In the last couple of decades, the corporate world has been bogged down by scandals, scams, financial crises, and bankruptcies. Who can forget Enron, WorldCom, Satyam, or the Lehman Brothers? On the other hand, companies such as Chevron, Procter & Gamble, and Johnson & Johnson command immense respect and are still going strong after a hundred years.
What distinguishes the Chevrons from the Enrons of the world? Is it their market savvy, technological superiority, need-satisfying products, or their extraordinary people?

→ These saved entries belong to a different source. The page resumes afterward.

(** [x <= y] and [x < y] on floats, as NumPy evaluates them. *)
Definition fle (x y : spec_float) : Prop := SFleb x y = true.
Definition flt (x y : spec_float) : Prop := SFltb x y = true.

(** What line 57 computes at one pixel. *)
Definition class_of (v : spec_float) : Z :=
  (if SFleb v cut_m0251 then 1
   else if SFltb cut_m0251 v && SFleb v cut_m0101 then 2
   else if SFltb cut_m0101 v && SFleb v cut_0100 then 3
   else if SFltb cut_0100 v && SFleb v cut_0270 then 4
   else if SFltb cut_0270 v && SFleb v cut_0440 then 5
   else if SFltb cut_0440 v && SFleb v cut_0660 then 6
   else if SFltb cut_0660 v then 7
   else 0) mod 256.

(** Floats without NaN are ordered like these triples, lexicographically. *)
Definition SFkey (x : spec_float) : Z * Z * Z :=
  match x with
  | S754_infinity true => (-2, 0, 0)
  | S754_finite true m e => (-1, - e, Zneg m)
  | S754_zero _ => (0, 0, 0)
  | S754_finite false m e => (1, e, Zpos m)
  | S754_infinity false => (2, 0, 0)
  | S754_nan => (3, 0, 0)
  end.

Definition lex_lt (p q : Z * Z * Z) : Prop :=
  p.1.1 < q.1.1 ∨ (p.1.1 = q.1.1 ∧ (p.1.2 < q.1.2 ∨ (p.1.2 = q.1.2 ∧ p.2 < q.2))).

Definition lex_le (p q : Z * Z * Z) : Prop := lex_lt p q ∨ p = q.

Definition samples_length (s : samples) : nat :=
  match s with
  | Float32Samples l => length l
  | UInt8Samples l => length l
  end.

These companies survive on their culture, essentially a manifestation of their corporate values. It is these core values that guided them to the right decisions for long-term growth and life.
What Are Values?
In 1994, Jim Collins and Jerry Porras wrote a book titled Built to Last: Successful Habits of Visionary Companies, based on their research of 18 visionary companies that have consistently outperformed their competition. Collins says that there are six timeless fundamentals that visionary companies follow:
- Build a company to last beyond your tenure.
- Build a company around core ideology or values.
- Make the ideology or values your essence.
- Nurture talent from within.
- Adopt change without compromising on core values.
- Be rigid with the fundamentals but flexible with business essentials.
These fundamentals shape corporate culture and create a foundation on which it grows. They also establish the values system that the company identifies with.
After the book was published, many companies rushed to write a corporate-values statement; unfortunately, a lot of them misunderstood what corporate values are. “Maximizing profits,” “increasing shareholder value,” and “becoming the leader in our field” are not values; they are aspirations. Corporate values go deeper than that. For example, every company has to operate within a framework of laws, regulations, and statutes. When a company states that it will follow not only the letter of the law, but also the spirit of the law, that is a corporate value. Committing to sustainability and operating in an environmentally friendly way is also a corporate value.
The successful companies mentioned in the introduction:
- identified their core values early on
- implemented them and audited them regularly
- adhered to them through good times and bad
- changed their strategies, even their business, but never their values.
Here’s the difference between successful companies and companies that will probably not make it through the next five years: A successful company’s values are set by its founders, passed down the ranks, and nurtured and sustained across generations. Its unsuccessful counterparts make up a set of values that change with each new generation of owners, and ends up as a value statement on the company’s website that is not translated into practice within the organization.
How Do You Create and Sustain Corporate Values?
Creating corporate values begins with the founders of the company, who create the core values based on their beliefs and build the organization’s culture based on these values.
Managers are hired because they believe in these values themselves, making it easy for them to act as their champions. Managers at all levels must make the company’s core values a part of their everyday lives—not because they have to, but because they believe in them. As a result, they will be seen as role models who will encourage employees to internalize these values. Stakeholders, investors, and business partners also must act as champions and guardians of these values.
The core values must be passed down from management to employees through internal communications. These communications to employees must be consistent with the external messages that go out to customers and anyone else that the company deals with.
The values must be passed down from generation to generation. Managers, stakeholders, and employees must individually nurture and sustain these values. Additionally, they should regularly monitor the values; there should be mechanisms for people to raise red flags in case values are compromised.
Good corporate values have a positive effect on the bottom line too. A 2013 research paper found that “when employees perceive top managers as trustworthy and ethical, [the] firm’s performance is stronger.”
It is a staggering fact that 32 percent of all U.S. companies will not be around in five years. This is no surprise, given that the basic core values that sustain a company’s longevity are compromised by the day-to-day pressures of business. Companies must take time to develop—and revisit if necessary—their values system, and make it as important as profits, expansion, revenue, increased productivity, and customer satisfaction.
Today’s workplace consists of employees who work around the clock, maybe from their homes, across geographic locations, interacting with colleagues virtually. It’s therefore more important than ever before to have a set of core values in place, because it’s only these values that unite this dispersed workforce and enable the company to function as a unit.
It is particularly important for young entrepreneurs to realize this, especially when their company starts to grow and mature. This is the time to develop a formal company culture, before the organization grows too big for a full hands-on approach.
As Robert Haas, chairman and CEO of Levi Strauss said, “A company’s values—what it stands for, what its people believe in—are crucial to its competitive success. Indeed, values drive the business.”